(* ===== verification/PolicyChecks.v ===== *)
(** * Request checks of a merged policy
      (src/gateway/crates/gateway/src/policy/{model_access,features,quotas}.rs)

    [ModelAccess]: allow and deny lists of glob patterns. [Features]: streaming, tools
    and files flags. [Quotas]: token limits and the input token estimate. Each module
    holds the data, the check and the characterisation of its outcomes. *)

From Stdlib Require Import Ascii.
From stdpp Require Import options.
From S2P Require Import Prelude Rust Errors Json.

Module ModelAccess.
Record ModelAccessRules : Type := mkModelAccessRules {
  allowed_models : list string;
  denied_models : list string
}.
Definition ModelAccessRules_default : ModelAccessRules := mkModelAccessRules [] [].

Definition matches_glob (pattern value : string) : bool :=
  match strip_suffix_char "*" pattern with
  | Some prefix => starts_with value prefix
  | None => String.eqb pattern value
  end.

(** The [for] loop over the deny list returns at the first match; its error does not
    depend on which pattern matched. *)
Definition check_model_access (rules : ModelAccessRules) (model : string)
    : result GatewayError unit :=
  _ ← for_each (λ _ pattern,
        throw_if (matches_glob pattern model)
          (EPolicy "model_not_allowed" ("model '" +:+ model +:+ "' is denied by policy")))
        tt (denied_models rules);
  if negb (bool_decide (allowed_models rules = []))
  then
    let allowed := existsb (λ p, matches_glob p model) (allowed_models rules) in
    throw_if (negb allowed)
      (EPolicy "model_not_allowed" ("model '" +:+ model +:+ "' is not allowed by policy"))
  else mret tt.

(** What the module promises: a pattern ending in a star stands for its extensions,
    any other pattern for itself; deny wins over allow; an empty allow list allows. *)
Definition glob_spec (pattern value : string) : Prop :=
  (∃ pre rest, pattern = pre +:+ "*" ∧ value = pre +:+ rest) ∨
  ((¬ ∃ pre, pattern = pre +:+ "*") ∧ pattern = value).
Definition permitted (rules : ModelAccessRules) (model : string) : Prop :=
  Forall (λ p, ¬ glob_spec p model) (denied_models rules) ∧
  (allowed_models rules = [] ∨ ∃ p, p ∈ allowed_models rules ∧ glob_spec p model).

(** Rules are equivalent when their lists hold the same patterns. *)
#[global] Instance rules_equiv : Equiv ModelAccessRules := λ r1 r2,
  (∀ p, p ∈ allowed_models r1 ↔ p ∈ allowed_models r2) ∧
  (∀ p, p ∈ denied_models r1 ↔ p ∈ denied_models r2).
#[global] Instance rules_equivalence : Equivalence (≡@{ModelAccessRules}).
Proof. unfold equiv, rules_equiv. split; red; intros; naive_solver. Qed.

Lemma matches_glob_spec pattern value :
  matches_glob pattern value = true ↔ glob_spec pattern value.
Proof.
  unfold matches_glob, glob_spec.
  destruct (strip_suffix_char "*" pattern) as [pre|] eqn:Hs.
  - apply strip_suffix_char_spec in Hs as ->. rewrite starts_with_spec. split.
    + intros [r ->]. left. eauto.
    + intros [(pre' & r & Heq & ->)|[Hno _]]; [|naive_solver].
      apply (strip_suffix_char_spec "*") in Heq.
      assert (strip_suffix_char "*" (pre +:+ "*") = Some pre) as Hpre
        by by apply strip_suffix_char_spec.
      rewrite Hpre in Heq. injection Heq as ->. eauto.
  - rewrite String.eqb_eq. split.
    + intros ->. right. split; [|done]. intros [pre Hp%strip_suffix_char_spec]. congruence.
    + intros [(pre & r & Heq%strip_suffix_char_spec & _)|[_ Heq]]; congruence.
Qed.

Lemma deny_loop_ok model ps e u :
  for_each (λ _ pattern, throw_if (matches_glob pattern model) e) tt ps
    = (Ok u : result GatewayError unit) ↔ Forall (λ p, ¬ glob_spec p model) ps.
Proof.
  destruct u. induction ps as [|p ps IH]; cbn; [done|].
  rewrite result_bind_ok, Forall_cons, <-IH, <-matches_glob_spec.
  destruct (matches_glob p model); cbn; split; try naive_solver.
Qed.

Lemma deny_loop_err model ps e e' :
  for_each (λ _ pattern, throw_if (matches_glob pattern model) e) tt ps
    = (Err e' : result GatewayError unit) → e' = e.
Proof.
  induction ps as [|p ps IH]; cbn; [done|].
  intros [[_ ?]%throw_if_err|([] & _ & ?)]%result_bind_err; auto.
Qed.

Lemma check_model_access_ok rules model u :
  check_model_access rules model = Ok u ↔ permitted rules model.
Proof.
  destruct u. unfold check_model_access, permitted. rewrite result_bind_ok.
  assert (existsb (λ p, matches_glob p model) (allowed_models rules) = true ↔
    ∃ p, p ∈ allowed_models rules ∧ glob_spec p model) as Hex.
  { rewrite existsb_exists. apply exist_proper. intros p.
    by rewrite <-list_elem_of_In, matches_glob_spec. }
  destruct (bool_decide_reflect (allowed_models rules = [])) as [Hemp|Hne]; cbn.
  - split.
    + intros ([] & Hd%deny_loop_ok & _). auto.
    + intros (Hd & _). exists tt. split; [by apply deny_loop_ok|done].
  - split.
    + intros ([] & Hd%deny_loop_ok & Ha%throw_if_ok%negb_false_iff%Hex). auto.
    + intros (Hd & [?|Ha%Hex]); [done|]. exists tt. split; [by apply deny_loop_ok|].
      by rewrite Ha.
Qed.

Lemma check_model_access_err rules model e :
  check_model_access rules model = Err e →
  ∃ msg, e = EPolicy "model_not_allowed" msg.
Proof.
  unfold check_model_access. intros [Hd|([] & _ & Ha)]%result_bind_err.
  - apply deny_loop_err in Hd. eauto.
  - destruct (negb _); [|done]. apply throw_if_err in Ha. naive_solver.
Qed.

#[global] Instance permitted_proper : Proper ((≡) ==> eq ==> iff) permitted.
Proof.
  intros r1 r2 [Ha Hd] m ? <-. unfold permitted.
  assert (allowed_models r1 = [] ↔ allowed_models r2 = []) as ->.
  { destruct (allowed_models r1), (allowed_models r2); set_solver. }
  rewrite !Forall_forall. by setoid_rewrite Ha; setoid_rewrite Hd.
Qed.

(** The verdict does not depend on the order or the repetition of the patterns. *)
Lemma check_model_access_proper r1 r2 model :
  r1 ≡ r2 → is_ok (check_model_access r1 model) = is_ok (check_model_access r2 model).
Proof.
  intros Heq.
  destruct (check_model_access r1 model) as [[]|] eqn:H1,
    (check_model_access r2 model) as [[]|] eqn:H2; try done; exfalso.
  - rewrite check_model_access_ok, Heq, <-(check_model_access_ok _ _ tt) in H1. congruence.
  - rewrite check_model_access_ok, <-Heq, <-(check_model_access_ok _ _ tt) in H2. congruence.
Qed.
End ModelAccess.

Module Features.
Record FeatureFlags : Type := mkFeatureFlags {
  allow_streaming : bool;
  allow_tools : bool;
  allow_files : bool
}.
Definition FeatureFlags_default : FeatureFlags := mkFeatureFlags true true true.

Record RequestFeatures : Type := mkRequestFeatures {
  stream : bool;
  has_tools : bool;
  has_files : bool
}.

Definition check_features (flags : FeatureFlags) (request : RequestFeatures)
    : result GatewayError unit :=
  _ ← throw_if (negb (allow_streaming flags) && stream request)
        (EPolicy "streaming_not_allowed" "streaming is not allowed by policy");
  _ ← throw_if (negb (allow_tools flags) && has_tools request)
        (EPolicy "tools_not_allowed" "tool use is not allowed by policy");
  throw_if (negb (allow_files flags) && has_files request)
    (EPolicy "files_not_allowed" "file input is not allowed by policy").

Lemma check_features_ok flags request u :
  check_features flags request = Ok u ↔
  (stream request = true → allow_streaming flags = true) ∧
  (has_tools request = true → allow_tools flags = true) ∧
  (has_files request = true → allow_files flags = true).
Proof. destruct flags as [[] [] []], request as [[] [] []], u; cbn; naive_solver. Qed.
End Features.

Module Quotas.
Record TokenLimits : Type := mkTokenLimits {
  max_input_tokens : option Z;
  max_output_tokens : option Z
}.
Definition TokenLimits_default : TokenLimits := mkTokenLimits None None.

Record TokenCheckResult : Type := mkTokenCheckResult {
  effective_max_output_tokens : option Z;
  output_tokens_clamped : bool
}.

Definition check_token_limits (limits : TokenLimits)
    (estimated_input_tokens requested_max_output_tokens : option Z)
    : result GatewayError TokenCheckResult :=
  _ ← match estimated_input_tokens, max_input_tokens limits with
      | Some estimate, Some limit =>
        throw_if (limit <? estimate)
          (EPolicy "input_tokens_exceeded"
            ("estimated input tokens (" +:+ pretty estimate +:+
             ") exceeds policy limit (" +:+ pretty limit +:+ ")"))
      | _, _ => mret tt
      end;
  let '(effective, clamped) :=
    match requested_max_output_tokens, max_output_tokens limits with
    | Some requested, Some limit =>
      if limit <? requested then (Some limit, true) else (Some requested, false)
    | None, Some limit => (Some limit, false)
    | requested, None => (requested, false)
    end in
  mret (mkTokenCheckResult effective clamped).

(** [usize] sums: the texts are in memory, so the sum of their lengths does not wrap. *)
Definition sum_usize (ns : list Z) : Z := foldr Z.add 0 ns.

Definition part_len (part : Value) : option Z :=
  text ← json_get "text" part; str_len <$> as_str text.
Definition message_len (msg : Value) : option Z :=
  content ← json_get "content" msg;
  match as_str content with
  | Some s => Some (str_len s)
  | None => (λ parts, sum_usize (omap part_len parts)) <$> as_array content
  end.

Definition estimate_input_tokens (messages_json : Value) : option Z :=
  arr ← as_array messages_json;
  if bool_decide (arr = []) then None else
  let total_chars := sum_usize (omap message_len arr) in
  Some (as_u32 (Z.max (total_chars / 4) 1)).

(** [o] is within the bound [b]; an absent bound is no bound. *)
Definition within (b : option Z) (o : option Z) : Prop :=
  match b with
  | Some limit => ∃ v, o = Some v ∧ v ≤ limit
  | None => True
  end.

(** The two halves of the check: admission on input, clamping on output. *)
Definition input_ok (limits : TokenLimits) (est : option Z) : Prop :=
  ∀ e l, est = Some e → max_input_tokens limits = Some l → e ≤ l.
Definition clamp_of (limits : TokenLimits) (req : option Z) : TokenCheckResult :=
  mkTokenCheckResult
    (omin req (max_output_tokens limits))
    (match req, max_output_tokens limits with Some q, Some l => l <? q | _, _ => false end).

(** A request is accepted exactly when its estimate is within the input limit, and the
    effective output limit is then the minimum of the requested one and the policy's. *)
Lemma check_token_limits_ok limits est req r :
  check_token_limits limits est req = Ok r ↔ input_ok limits est ∧ r = clamp_of limits req.
Proof.
  assert (∀ P : Prop, ((∃ u : unit,
      match est, max_input_tokens limits with
      | Some estimate, Some limit =>
        throw_if (limit <? estimate) (EPolicy "input_tokens_exceeded"
            ("estimated input tokens (" +:+ pretty estimate +:+
             ") exceeds policy limit (" +:+ pretty limit +:+ ")"))
      | _, _ => mret tt
      end = Ok u ∧ P) ↔ input_ok limits est ∧ P)) as Hin.
  { intros P. unfold input_ok. destruct est as [e|], (max_input_tokens limits) as [l|].
    2-4: split; [intros (? & _ & ?); split; [by intros|done]|intros [_ ?]; by exists tt].
    split.
    - intros (_ & Hle%throw_if_ok%Z.ltb_ge & HP). split; [|done].
      by intros ?? [= <-] [= <-].
    - intros [Hle HP]. exists tt. split; [|done]. by apply throw_if_ok, Z.ltb_ge, Hle. }
  unfold check_token_limits. rewrite result_bind_ok, Hin. apply and_iff_compat_l.
  unfold clamp_of. destruct req as [q|], (max_output_tokens limits) as [l|]; cbn;
    try destruct (Z.ltb_spec l q) as [Hlt|Hge];
    try rewrite Z.min_r by lia; try rewrite Z.min_l by lia;
    (split; [by intros [= <-]|by intros ->]).
Qed.

Lemma check_token_limits_err limits est req e :
  check_token_limits limits est req = Err e →
  ∃ v l msg, est = Some v ∧ max_input_tokens limits = Some l ∧ l < v ∧
    e = EPolicy "input_tokens_exceeded" msg.
Proof.
  unfold check_token_limits. intros [Hin|([] & _ & Hout)]%result_bind_err.
  - destruct est as [v|], (max_input_tokens limits) as [l|]; try done.
    apply throw_if_err in Hin as [Hlt ->]. exists v, l. eexists. repeat split. lia.
  - repeat case_match; done.
Qed.

Lemma sum_usize_nonneg ns : Forall (λ n, 0 ≤ n) ns → 0 ≤ sum_usize ns.
Proof. unfold sum_usize. induction 1; cbn; lia. Qed.

Lemma message_len_nonneg msg n : message_len msg = Some n → 0 ≤ n.
Proof.
  unfold message_len. intros (c & _ & Hc)%bind_Some.
  destruct (as_str c) as [s|]; [injection Hc as <-; unfold str_len; lia|].
  apply fmap_Some in Hc as (ps & _ & ->). apply sum_usize_nonneg, Forall_forall.
  intros x (p & _ & Hp)%list_elem_of_omap. unfold part_len in Hp.
  apply bind_Some in Hp as (t & _ & (s & _ & ->)%fmap_Some). unfold str_len; lia.
Qed.
End Quotas.
Lemma merge_policies_error ps e : Forall policy_i32 ps → merge_policies ps = Err e →
  Exists (λ p, policy_valid p = false) ps ∧ ∃ msg, e = EPolicy "policy_config_invalid" msg.
Proof.
  intros Hi32. unfold merge_policies. destruct (bool_decide_reflect (ps = [])); [done|].
  intros [Herr|(ms & _ & ?)]%result_bind_err; [|done]. by eapply merge_loop_err.
Qed.

(** The specification determines the merged policy up to pattern order. *)
Lemma merge_spec_unique ps ev1 ev2 : merge_spec ps ev1 → merge_spec ps ev2 → ev1 ≡ ev2.
Proof.
  intros [] []. destruct ev1 as [? [] [] ? ?], ev2 as [? [] [] ? ?]. cbn in *. subst.
  split_and!; try done. split; intros m.
  - by rewrite spec_allowed0, spec_allowed1.
  - by rewrite spec_denied0, spec_denied1.
Qed.

Lemma min_limit_perm f ps qs : ps ≡ₚ qs → min_limit f ps = min_limit f qs.
Proof.
  unfold min_limit. intros Hp. apply (foldr_permutation (=) _ None _ _); [|done].
  intros _ p1 _ p2 acc _ _ _. by rewrite !(assoc omin), (comm omin (f p1)).
Qed.

Lemma forallb_perm (f : Policy → bool) ps qs : ps ≡ₚ qs → forallb f ps = forallb f qs.
Proof.
  induction 1 as [|p ps qs _ IH|p q ps|]; cbn; [done|by rewrite IH| |congruence].
  by rewrite !andb_assoc, (andb_comm (f p)).
Qed.

Lemma merge_spec_perm ps qs ev : ps ≡ₚ qs → merge_spec ps ev → merge_spec qs ev.
Proof.
  intros Hp []. split.
  1,2: by setoid_rewrite <-Hp.
  all: try (rewrite <-(min_limit_perm _ _ _ Hp); done).
  all: rewrite <-(forallb_perm _ _ _ Hp); done.
Qed.
End merge.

+ + + + + + +

Assigned task> Where a line in the records above contains the string "does", return that line.

Exercise result>
(** The [for] loop over the deny list returns at the first match; its error does not
(** The verdict does not depend on the order or the repetition of the patterns. *)
(** [usize] sums: the texts are in memory, so the sum of their lengths does not wrap. *)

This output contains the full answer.